THE TASK.
Copy verbatim the block of lines in the entries below whose first line contains "(** [a < b] and [a <= b] *)" and whose last line contains "Definition strftime_date (t". Leave out all other lines.

= = =

(** [p{lo,hi}] and [p{lo,hi}?] over one character class. *)
Fixpoint rep (greedy : bool) (p : char -> bool) (lo : nat)
    (hi : option nat) (taken : list char) (pv : option char)
    (s : list char)
    (k : list char -> option char -> list char -> option A)
    {struct s} : option A :=
  match s with
  | c :: s' =>
      if greedy then
        match (if p c && room hi
               then rep greedy p (pred lo) (less hi) (c :: taken)
                        (Some c) s' k
               else None) with
        | Some x => Some x
        | None =>
            match lo with
            | O => k (rev taken) pv s
            | S _ => None
            end
        end
      else
        match (match lo with
               | O => k (rev taken) pv s
               | S _ => None
               end) with
        | Some x => Some x
        | None =>
            if p c && room hi
            then rep greedy p (pred lo) (less hi) (c :: taken)
                     (Some c) s' k
            else None
        end
  | [] =>
      match lo with
      | O => k (rev taken) pv s
      | S _ => None
      end
  end.

Fixpoint run (r : regex) (st : state)
    (k : list char -> state -> option A) {struct r} : option A :=
  match r with
  | Eps => k [] st
  | Cls p =>
      match rest st with
      | c :: s' =>
          if p c then k [c] (mk_state (Some c) s' (groups st)) else None
      | [] => None
      end
  | Seq r1 r2 =>
      run r1 st (fun t1 st1 =>
      run r2 st1 (fun t2 st2 => k (t1 ++ t2) st2))
  | Alt r1 r2 =>
      match run r1 st k with
      | Some x => Some x
      | None => run r2 st k
      end
  | Rep g lo hi p =>
      rep g p lo hi [] (prev st) (rest st)
          (fun t pv s => k t (mk_state pv s (groups st)))
  | Grp n r1 => run r1 st (fun t st1 => k t (set_group n t st1))
  | Bol =>
      match prev st with
      | None => k [] st
      | Some _ => None
      end
  | Eol =>
      match rest st with
      | [] => k [] st
      | [c] => if char_eqb c "010" then k [] st else None
      | _ => None
      end
  | WordB =>
      if xorb (is_word_opt (prev st)) (is_word_opt (hd_error (rest st)))
      then k [] st
      else None
  end.
End Matcher.

(** A match object: where it starts, the text of group 0, the captured
    groups and the text after the match. *)
Record match_obj : Type := mk_match {
  m_start : nat;
  m_text : list char;
  m_groups : list (nat * list char);
  m_prev : option char;
  m_after : list char
}.

Definition match_at (r : regex) (off : nat) (pv : option char)
    (s : list char) : option match_obj :=
  run r (mk_state pv s [])
      (fun t st => Some (mk_match off t (groups st) (prev st) (rest st))).

(** [re.match(r, s)] *)
Definition match_ (r : regex) (s : list char) : option match_obj :=
  match_at r 0 None s.

Fixpoint search_from (r : regex) (off : nat) (pv : option char)
    (s : list char) : option match_obj :=
  match match_at r off pv s with
  | Some m => Some m
  | None =>
      match s with
      | [] => None
      | c :: s' => search_from r (S off) (Some c) s'
      end
  end.

(** [re.search(r, s)]: the leftmost match. *)
Definition search (r : regex) (s : list char) : option match_obj :=
  search_from r 0 None s.

(** [m.group(n)] for a group that took part in the match. *)
Fixpoint lookup (n : nat) (gs : list (nat * list char)) : list char :=
  match gs with
  | [] => []
  | (i, t) :: gs' => if (i =? n)%nat then t else lookup n gs'
  end.

Definition group (n : nat) (m : match_obj) : list char :=
  lookup n (m_groups m).

(** [re.sub(r, repl, s)] for an expression that matches no empty text:
    the matches are replaced from left to right, the text between them
    is kept.  Every round consumes a character, so [length s] rounds
    reach the end of [s]. *)
Fixpoint sub_from (fuel : nat) (r : regex) (repl : list char)
    (pv : option char) (s : list char) : list char :=
  match fuel with
  | O => s
  | S fuel' =>
      match match_at r 0 pv s with
      | Some (mk_match _ (_ :: _) _ pv' s') =>
          repl ++ sub_from fuel' r repl pv' s'
      | _ =>
          match s with
          | [] => []
          | c :: s' => c :: sub_from fuel' r repl (Some c) s'
          end
      end
  end.

Definition sub (r : regex) (repl s : list char) : list char :=
  sub_from (length s) r repl None s.

(** *** Building blocks of the patterns *)

Definition chr (c : char) : regex := Cls (char_eqb c).

(** A literal character under [re.IGNORECASE]. *)
Definition chr_i (c : char) : regex :=
  Cls (fun x => char_eqb (lower_char x) (lower_char c)).

Fixpoint lit (s : list char) : regex :=
  match s with
  | [] => Eps
  | [c] => chr c
  | c :: s' => Seq (chr c) (lit s')
  end.

Fixpoint lit_i (s : list char) : regex :=
  match s with
  | [] => Eps
  | [c] => chr_i c
  | c :: s' => Seq (chr_i c) (lit_i s')
  end.

Fixpoint seq (rs : list regex) : regex :=
  match rs with
  | [] => Eps
  | [r] => r
  | r :: rs' => Seq r (seq rs')
  end.

Fixpoint alt (rs : list regex) : regex :=
  match rs with
  | [] => Cls (fun _ => false)
  | [r] => r
  | r :: rs' => Alt r (alt rs')
  end.

(** [\d{n}], [\d{1,2}], [\s+], [.+?], [x?] *)
Definition digits (n : nat) : regex := Rep true n (Some n) is_decimal.
Definition digits_1_2 : regex := Rep true 1 (Some 2) is_decimal.
Definition spaces : regex := Rep true 1 None is_space.
Definition dot (c : char) : bool := negb (char_eqb c "010").
Definition lazy_any : regex := Rep false 1 None dot.
Definition opt (p : char -> bool) : regex := Rep true 0 (Some 1) p.
Definition range (a b : char) (c : char) : bool :=
  between (code a) (code b) c.

(** [\d{2}-\d{2}-\d{4}] and [\d{1,2}:\d{2}] *)
Definition date_token : regex :=
  seq [digits 2; chr "-"; digits 2; chr "-"; digits 4].
Definition time_token : regex :=
  seq [digits_1_2; chr ":"; digits 2].

End Re.

(** ** The fragment of [datetime] used by the program *)

Module Calendar.

Record datetime : Type := mk_datetime {
  year : Z;
  month : Z;
  day : Z;
  hour : Z;
  minute : Z;
  second : Z;
  microsecond : Z
}.

Definition MINYEAR : Z := 1.
Definition MAXYEAR : Z := 9999.

Definition is_leap (y : Z) : bool :=
  (y mod 4 =? 0)%Z && (negb (y mod 100 =? 0)%Z || (y mod 400 =? 0)%Z).

Definition days_in_month (y m : Z) : Z :=
  if (m =? 2)%Z then (if is_leap y then 29 else 28)
  else if (m =? 4)%Z || (m =? 6)%Z || (m =? 9)%Z || (m =? 11)%Z then 30
  else 31.

Definition valid_date (y m d : Z) : bool :=
  (MINYEAR <=? y)%Z && (y <=? MAXYEAR)%Z
  && (1 <=? m)%Z && (m <=? 12)%Z
  && (1 <=? d)%Z && (d <=? days_in_month y m)%Z.

Definition valid_time (h mi : Z) : bool :=
  (0 <=? h)%Z && (h <=? 23)%Z && (0 <=? mi)%Z && (mi <=? 59)%Z.

(** [datetime(year, month, day, hour, minute)].  Numbers too large for a
    C [int] raise [OverflowError] in the library; the program passes
    such numbers only inside the catch-all [try] of [get_next_time_slot],
    where the kind of the exception makes no difference. *)
Definition new (y m d h mi : Z) : py datetime :=
  if valid_date y m d && valid_time h mi
  then Ret (mk_datetime y m d h mi 0 0)
  else Raise ValueError.

(** Comparison of naive datetimes is the comparison of their fields,
    most significant first. *)
Fixpoint lex_ltb (a b : list Z) : bool :=
  match a, b with
  | x :: a', y :: b' => (x <? y)%Z || ((x =? y)%Z && lex_ltb a' b')
  | _, _ => false
  end.

Definition date_fields (t : datetime) : list Z := [year t; month t; day t].

Definition fields (t : datetime) : list Z :=
  [year t; month t; day t; hour t; minute t; second t; microsecond t].

(** [a < b] and [a <= b] *)
Definition ltb (a b : datetime) : bool := lex_ltb (fields a) (fields b).
Definition leb (a b : datetime) : bool := negb (ltb b a).

(** [a.date() < b.date()] *)
Definition date_ltb (a b : datetime) : bool :=
  lex_ltb (date_fields a) (date_fields b).

Definition with_date (t : datetime) (y m d : Z) : datetime :=
  mk_datetime y m d (hour t) (minute t) (second t) (microsecond t).

(** [t.replace(hour=h, minute=mi)] *)
Definition replace (t : datetime) (h mi : Z) : datetime :=
  mk_datetime (year t) (month t) (day t) h mi (second t) (microsecond t).

(** [t + timedelta(days=1)]; past the last day of year 9999 it raises
    [OverflowError]. *)
Definition plus_day (t : datetime) : py datetime :=
  if (day t <? days_in_month (year t) (month t))%Z
  then Ret (with_date t (year t) (month t) (day t + 1))
  else if (month t <? 12)%Z
  then Ret (with_date t (year t) (month t + 1) 1)
  else if (year t <? MAXYEAR)%Z
  then Ret (with_date t (year t + 1) 1 1)
  else Raise OverflowError.

(** [t + timedelta(minutes=n)] for [0 <= n <= 1440], which covers the
    increments of the program: half an hour and one hour. *)
Definition plus_minutes (t : datetime) (n : Z) : py datetime :=
  let total := (hour t * 60 + minute t + n)%Z in
  if (total <? 1440)%Z
  then Ret (replace t (total / 60) (total mod 60))
  else t' <- plus_day t ;;
       Ret (replace t' ((total - 1440) / 60) ((total - 1440) mod 60)).

(** [t.strftime('%d-%m-%Y')] and [t.strftime('%H:%M')], the year on four
    digits as the library documents it.  (For years below 1000 the C
    library of the platform decides whether [%Y] is padded; no date the
    validator accepts is that old.) *)
Definition strftime_date (t : datetime) : list char :=
  PyStr.pad2 (day t) ++ ["-"] ++ PyStr.pad2 (month t) ++ ["-"]
  ++ PyStr.pad4 (year t).

Definition strftime_time (t : datetime) : list char :=
  PyStr.pad2 (hour t) ++ [":"] ++ PyStr.pad2 (minute t).

(** [%B] in the C locale, for a month of a datetime. *)
Definition month_name (m : Z) : list char :=
  match m with
  | 1%Z => str "January"
  | 2%Z => str "February"
  | 3%Z => str "March"
  | 4%Z => str "April"
  | 5%Z => str "May"
  | 6%Z => str "June"
  | 7%Z => str "July"
  | 8%Z => str "August"
  | 9%Z => str "September"
  | 10%Z => str "October"
  | 11%Z => str "November"
  | _ => str "December"
  end.

(** [t.strftime('%d %B %Y')] *)
Definition strftime_long (t : datetime) : list char :=
  PyStr.pad2 (day t) ++ [" "] ++ month_name (month t) ++ [" "]
  ++ PyStr.pad4 (year t).

(** [datetime.strptime(f"{hour}:{minute}", "%H:%M")] for two [int]s: the
    text of the numbers is accepted exactly when the hour is one of 0..23
    and the minute one of 0..59; the date is the first day of 1900. *)
Definition strptime_hour_minute (h mi : Z) : py datetime :=
  if valid_time h mi then Ret (mk_datetime 1900 1 1 h mi 0 0)
  else Raise ValueError.

(** [%I]: the hour on the twelve-hour clock. *)
Definition hour12 (h : Z) : Z := if (h mod 12 =? 0)%Z then 12 else h mod 12.

(** [t.strftime('%I:%M %p')] in the C locale. *)
Definition strftime_12h (t : datetime) : list char :=
  PyStr.pad2 (hour12 (hour t)) ++ [":"] ++ PyStr.pad2 (minute t) ++ [" "]
  ++ (if (hour t <? 12)%Z then str "AM" else str "PM").

End Calendar.

(** ** [date_utils.py] *)

Module DateUtils.
Import PyStr Re.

= = =

SOLUTION FOR THIS TASK.
(** [a < b] and [a <= b] *)
Definition ltb (a b : datetime) : bool := lex_ltb (fields a) (fields b).
Definition leb (a b : datetime) : bool := negb (ltb b a).

(** [a.date() < b.date()] *)
Definition date_ltb (a b : datetime) : bool :=
  lex_ltb (date_fields a) (date_fields b).

Definition with_date (t : datetime) (y m d : Z) : datetime :=
  mk_datetime y m d (hour t) (minute t) (second t) (microsecond t).

(** [t.replace(hour=h, minute=mi)] *)
Definition replace (t : datetime) (h mi : Z) : datetime :=
  mk_datetime (year t) (month t) (day t) h mi (second t) (microsecond t).

(** [t + timedelta(days=1)]; past the last day of year 9999 it raises
    [OverflowError]. *)
Definition plus_day (t : datetime) : py datetime :=
  if (day t <? days_in_month (year t) (month t))%Z
  then Ret (with_date t (year t) (month t) (day t + 1))
  else if (month t <? 12)%Z
  then Ret (with_date t (year t) (month t + 1) 1)
  else if (year t <? MAXYEAR)%Z
  then Ret (with_date t (year t + 1) 1 1)
  else Raise OverflowError.

(** [t + timedelta(minutes=n)] for [0 <= n <= 1440], which covers the
    increments of the program: half an hour and one hour. *)
Definition plus_minutes (t : datetime) (n : Z) : py datetime :=
  let total := (hour t * 60 + minute t + n)%Z in
  if (total <? 1440)%Z
  then Ret (replace t (total / 60) (total mod 60))
  else t' <- plus_day t ;;
       Ret (replace t' ((total - 1440) / 60) ((total - 1440) mod 60)).

(** [t.strftime('%d-%m-%Y')] and [t.strftime('%H:%M')], the year on four
    digits as the library documents it.  (For years below 1000 the C
    library of the platform decides whether [%Y] is padded; no date the
    validator accepts is that old.) *)
Definition strftime_date (t : datetime) : list char :=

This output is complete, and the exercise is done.